July 15, 2024

Bucks: Famous Last Words: No More Stocks Ever!

Carl Richards

Carl Richards is a certified financial planner in Park City, Utah. His sketches are archived here on the Bucks blog and on his personal Web site, BehaviorGap.com.

I think when we use big words like “forever,” “never,” and “always,” as many people did when responding to a Prudential Financial survey the company released recently (Hat Tip: CBS MoneyWatch), it’s a hint that we’re headed down a dangerous road. At a minimum, we should save those words for when we really mean it.

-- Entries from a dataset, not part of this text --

Lemma execute_preserves c env env' :
  sound env -> settled env -> execute c env = Ok env' -> sound env' /\ settled env'.
Proof.
  intros Hs Ht. destruct c; simpl.
  - now apply create_product_preserves.
  - now apply write_product_standard_price_preserves.
  - now apply create_recipe_preserves.
  - now apply write_recipe_preserves.
  - now apply unlink_recipe_preserves.
  - now apply create_ingredient_preserves.
  - now apply write_ingredient_preserves.
  - now apply unlink_ingredient_preserves.
  - now apply create_instruction_preserves.
  - now apply write_instruction_preserves.
  - now apply unlink_instruction_preserves.
Qed.

Lemma transaction_preserves c env :
  sound env /\ settled env -> sound (transaction c env) /\ settled (transaction c env).
Proof.
  intros [Hs Ht]. unfold transaction.
  destruct (execute c env) as [env'|e] eqn:E.
  - now apply (execute_preserves c env env').
  - now split.
Qed.

Lemma empty_env_sound_settled : sound empty_env /\ settled empty_env.
Proof. split; constructor; intros x []. Qed.

(** In every state the operations lead to, the tables are sound and every
    stored computed field is up to date. *)
Lemma reachable_sound_settled env : reachable env -> sound env /\ settled env.
Proof.
  induction 1 as [|env c _ IH].
  - apply empty_env_sound_settled.
  - now apply transaction_preserves.
Qed.

Lemma run_reachable cs env : reachable env -> reachable (run cs env).
Proof.
  revert env. induction cs as [|c cs IH]; intros env H; simpl.
  - exact H.
  - apply IH. now constructor.
Qed.

(** ** Ids *)

Lemma fresh_ids_keys {A : Type} (key : A -> Z) seq t t' :
  map key t' = map key t -> fresh_ids key seq t -> fresh_ids key seq t'.
Proof.
  intros E [N F]. split; [now rewrite E|].
  intros r Hr. destruct (map_keys_In key t t' r E Hr) as [y [Hy <-]]. now apply F.
Qed.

But if you really, truly have decided that you’ll never invest in stocks again, here are some suggestions to help you keep that promise to yourself:

1. Write yourself a little note. Even better, record a little video that expresses how you feel (or felt) when you made the declaration:

2. Tell your family, friends, accountant, etc., that you will never invest in stocks again. In fact, hire an attorney to draft an agreement saying that you have to talk to three people before you ever buy a stock or mutual fund again. List those people and then sign the document, and have them sign it as well!

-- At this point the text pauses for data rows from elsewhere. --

(** * PyFDD: the parameter-driven fit engine and its multi-site orchestrator

    A shallow embedding of [PyFDD/fits.py] (class [fits]: parameter
    registry, chi-square and log-likelihood evaluators, the two
    minimization drivers and the Hessian error estimator) and of
    [pyfdd/core/fitmanager.py] (class [FitManager]: initial values,
    range validation, the sweep over site combinations and the best/last
    bookkeeping).

    Numbers are Python/numpy floats in the source.  The development is
    parametric in the arithmetic (class [Numeric]): every theorem holds for
    any carrier and any interpretation of the operations, IEEE doubles
    included.  The collaborators that are not part of the two files (the
    pattern generator, scipy's minimizer, numdifftools' Hessian, numpy's
    matrix inverse, the [Fit] class used by FitManager) are interfaces too. *)

From Stdlib Require Import ZArith QArith Qabs List Bool Lia Lqa.
From stdpp Require Import base option list strings gmap fin_maps pretty.

Set Default Goal Selector "!".

(** ** Exceptions and results *)

Inductive exn : Type :=
  | IndexError | ValueError | TypeError | AttributeError | KeyError
  | LinAlgError | AssertionError | FitError.

Inductive result (A : Type) : Type :=
  | Ok (a : A)
  | Raise (e : exn).
Arguments Ok {A} a.
Arguments Raise {A} e.

#[export] Instance result_bind : MBind result :=
  fun A B k r => match r with Ok a => k a | Raise e => Raise e end.
#[export] Instance result_ret : MRet result := fun A a => Ok a.

(** [seq[i]] on a Python sequence: IndexError out of range. *)
Definition index {A : Type} (l : list A) (i : nat) : result A :=
  match l !! i with
  | Some a => Ok a
  | None => Raise IndexError
  end.

(** Attribute or item access on an object that may still be [None]. *)
Definition require {A : Type} (e : exn) (o : option A) : result A :=
  match o with
  | Some a => Ok a
  | None => Raise e
  end.

(** ** Arithmetic interface *)

Class Numeric : Type := {
  num : Type;
  n0 : num;                         (* 0 *)
  n1 : num;                         (* 1 *)
  n_half : num;                     (* 0.5 *)
  n_01 : num;                       (* 0.1 *)
  n_015 : num;                      (* 0.15 *)
  n_1e5 : num;                      (* 1e-5 *)
  n_of_nat : nat -> num;            (* an int used as a number *)
  nadd : num -> num -> num;
  nsub : num -> num -> num;
  nmul : num -> num -> num;
  ndiv : num -> num -> num;
  nneg : num -> num;
  nabs : num -> num;
  nsquare : num -> num;             (* x ** 2 *)
  nlog : num -> num;
  nsqrt : num -> num;
  nlt : num -> num -> bool;         (* x < y *)
  nle : num -> num -> bool;         (* x <= y *)
  n_isfinite : num -> bool;         (* np.isfinite(x) *)
  n_tiny : num                      (* np.finfo(float).tiny *)
}.

(** ** numpy arrays *)

Section Arrays.
Context `{Numeric}.

(** [a.sum()] of a one-dimensional array; the empty sum is 0. *)
Definition np_sum (a : list num) : num := foldl nadd n0 a.

(** [np.ones(n)]. *)
Definition np_ones (n : nat) : list num := replicate n n1.

(** A sequence of numbers as [np.array] sees it: floats make a float array
    (and so does the empty sequence); a sequence that is not empty and
    holds ints only makes an integer array. *)
Inductive sequence : Type :=
  | Floats (x : list num)
  | Ints (n : Z) (ns : list Z).

(** In-place [a op= b] on one-dimensional float arrays: [b] must have the
    shape of [a] or broadcast to it (length one); otherwise numpy raises. *)
Definition np_inplace (op : num -> num -> num) (a b : list num)
  : result (list num) :=
  if decide (length b = length a) then Ok (zip_with op a b)
  else match b with
       | [s] => Ok (map (fun x => op x s) a)
       | _ => Raise ValueError
       end.

(** [len(x)]. *)
Definition sequence_length (x : sequence) : nat :=
  match x with
  | Floats a => length a
  | Ints _ ns => S (length ns)
  end.

(** In-place [x /= b] on [np.array(x)].  The quotient is a float array:
    numpy refuses to cast it into an integer array (UFuncTypeError, a
    TypeError), before it looks at the shapes. *)
Definition np_idiv (x : sequence) (b : list num) : result (list num) :=
  match x with
  | Floats a => np_inplace ndiv a b
  | Ints _ _ => Raise TypeError
  end.

(** A masked array (numpy.ma), flattened: [None] is a masked cell. *)
Definition pattern : Type := list (option num).

Definition ma_map (f : num -> num) (a : pattern) : pattern :=
  map (option_map f) a.

(** Element-wise [a - b] and [a * b] (numpy.ma's masked binary
    operations): the result is masked wherever an operand is. *)
Definition ma_zip (f : num -> num -> num) (a b : pattern) : pattern :=
  zip_with (fun x y =>
              match x, y with
              | Some u, Some v => Some (f u v)
              | _, _ => None
              end) a b.

(** [a ** 2] ([numpy.ma.power]): the result is masked where [a] is, and
    where the square is not finite. *)
Definition ma_square (a : pattern) : pattern :=
  map (fun c =>
         match c with
         | Some v => if n_isfinite (nsquare v) then Some (nsquare v) else None
         | None => None
         end) a.

(** The domain of numpy.ma's division ([_DomainSafeDivide]): the cells
    where [abs(a) * tiny >= abs(b)], a zero divisor among them. *)
Definition ma_divide_domain (u v : num) : bool :=
  nle (nabs v) (nmul (nabs u) n_tiny).

(** [a / b] (numpy.ma's domained [true_divide]): the result is masked
    where an operand is, where the quotient is not finite, and on the
    domain above. *)
Definition ma_divide (a b : pattern) : pattern :=
  zip_with (fun x y =>
              match x, y with
              | Some u, Some v =>
                  if negb (n_isfinite (ndiv u v)) || ma_divide_domain u v
                  then None else Some (ndiv u v)
              | _, _ => None
              end) a b.

(** [np.log(a)] of a masked array: the result is masked where [a] is and
    where [a <= 0] (the domain numpy.ma gives to the logarithm). *)
Definition ma_log (a : pattern) : pattern :=
  map (fun c =>
         match c with
         | Some v => if nle v n0 then None else Some (nlog v)
         | None => None
         end) a.

(** [a.compressed()]: the cells that are not masked. *)
Definition ma_compressed (a : pattern) : list num := omap id a.

(** [np.sum] of a masked array: masked cells do not contribute; when
    every cell is masked (or there is none) the result is the constant
    [numpy.ma.masked], here [None]. *)
Definition ma_sum (a : pattern) : option num :=
  match ma_compressed a with
  | [] => None
  | vs => Some (np_sum vs)
  end.

(** [a.mask]. *)
Definition ma_mask (a : pattern) : list bool :=
  map (fun c => match c with Some _ => false | None => true end) a.

(** [np.diag] of a two-dimensional array. *)
Fixpoint np_diag_from (i : nat) (m : list (list num)) : list num :=
  match m with
  | [] => []
  | row :: rows =>
      match row !! i with
      | Some a => a :: np_diag_from (S i) rows
      | None => []
      end
  end.
Definition np_diag (m : list (list num)) : list num := np_diag_from 0 m.

(** [c * m] for a scalar and a matrix. *)
Definition np_scale_matrix (c : num) (m : list (list num))
  : list (list num) :=
  map (map (nmul c)) m.
End Arrays.

(** A list of floats is read as the float sequence it is. *)
#[warning="-uniform-inheritance"]
Coercion Floats : list >-> sequence.

(** ** External collaborators (spec section 6)

    A numeric routine of a library (scipy's L-BFGS-B, numdifftools'
    Hessian) terminates after finitely many evaluations of the function it
    is given, each point chosen from the values seen so far: a finite
    decision tree.  What the function returns, and the routine sees, is a
    float or the constant [numpy.ma.masked] ([None]). *)

Inductive pattern_type : Type := ideal | montecarlo | poisson.

Inductive search `{Numeric} (R : Type) : Type :=
  | Done (r : R)
  | Ask (x : list num) (k : option num -> search R).
Arguments Done {_ R} r.
Arguments Ask {_ R} x k.

(** scipy's [OptimizeResult], the entries the two files read. *)
Record OptimizeResult `{Numeric} : Type := mk_OptimizeResult {
  res_x : list num;                 (* res['x'] *)
  res_fun : num;                    (* res['fun'] *)
  res_success : bool;               (* res['success'] *)
  res_jac : list num                (* res['jac'] *)
}.
Arguments mk_OptimizeResult {_} res_x res_fun res_success res_jac.

Definition matrix `{Numeric} : Type := list (list num).
Definition bound `{Numeric} : Type := (option num * option num)%type.

Class Collaborators `{Numeric} : Type := {
  lib2dl : Type;
  mesh : Type;
  fit_options : Type;
  generator : Type;
  (* PatternCreator(lib, XXmesh, YYmesh, simulations, mask=, sub_pixels=) *)
  PatternCreator : lib2dl -> option mesh -> option mesh ->
                   list (option num) -> list bool -> option num -> generator;
  (* gen.make_pattern(dx, dy, phi, fractions, total_events, sigma=, type=) *)
  make_pattern : generator -> num -> num -> num -> list num -> num -> num ->
                 pattern_type -> pattern;
  (* op.minimize(f, p0, method='L-BFGS-B', bounds=, options=) *)
  op_minimize : list num -> list bound -> fit_options -> search OptimizeResult;
  (* nd.Hessian(f)(x) *)
  nd_Hessian : list num -> search matrix;
  (* np.linalg.inv: LinAlgError on a singular matrix *)
  np_linalg_inv : matrix -> option matrix
}.

(** Running a library routine against a function that updates the object
    it is bound to and may raise. *)
Fixpoint run_search `{Numeric} {S R : Type}
    (f : S -> list num -> result (S * option num)) (s : S) (t : search R)
  : result (S * R) :=
  match t with
  | Done r => Ok (s, r)
  | Ask x k =>
      match f s x with
      | Ok (s', y) => run_search f s' (k y)
      | Raise e => Raise e
      end
  end.

(** * PyFDD/fits.py *)

Module Fits.
Section Model.
Context `{Collaborators}.

(** Keys of [parameters_dict]. *)
Inductive key : Type :=
  | pattern_1 | pattern_2 | pattern_3 | sub_pixels
  | dx | dy | phi | total_cts | sigma | f_p1 | f_p2 | f_p3.

#[export] Instance key_eq_dec : EqDecision key.
Proof. solve_decision. Defined.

It’s sort of like a pinkie promise, only for grownups.

3. Avoid CNBC.

Now, all kidding aside, this is a very important issue. It’s completely fine to avoid the stock market for the rest of your life if you can save enough money to meet your financial goals. In the last four years, most of us have learned important things about the emotional toll that living through a scary market can take. It’s not un-American to stick to certificates of deposit.

But please, please remember that there will come a time when you will feel like changing your mind again. When the market gains 10 or 20 percent in a short period or your favorite stock spikes, remind yourself why you swore you would never buy stocks again. Then, go shop for a better C.D. rate.

I promise that if you sold low (out of fear) and swore that you would never buy again, the moment you feel like changing your mind will be the wrong time to buy.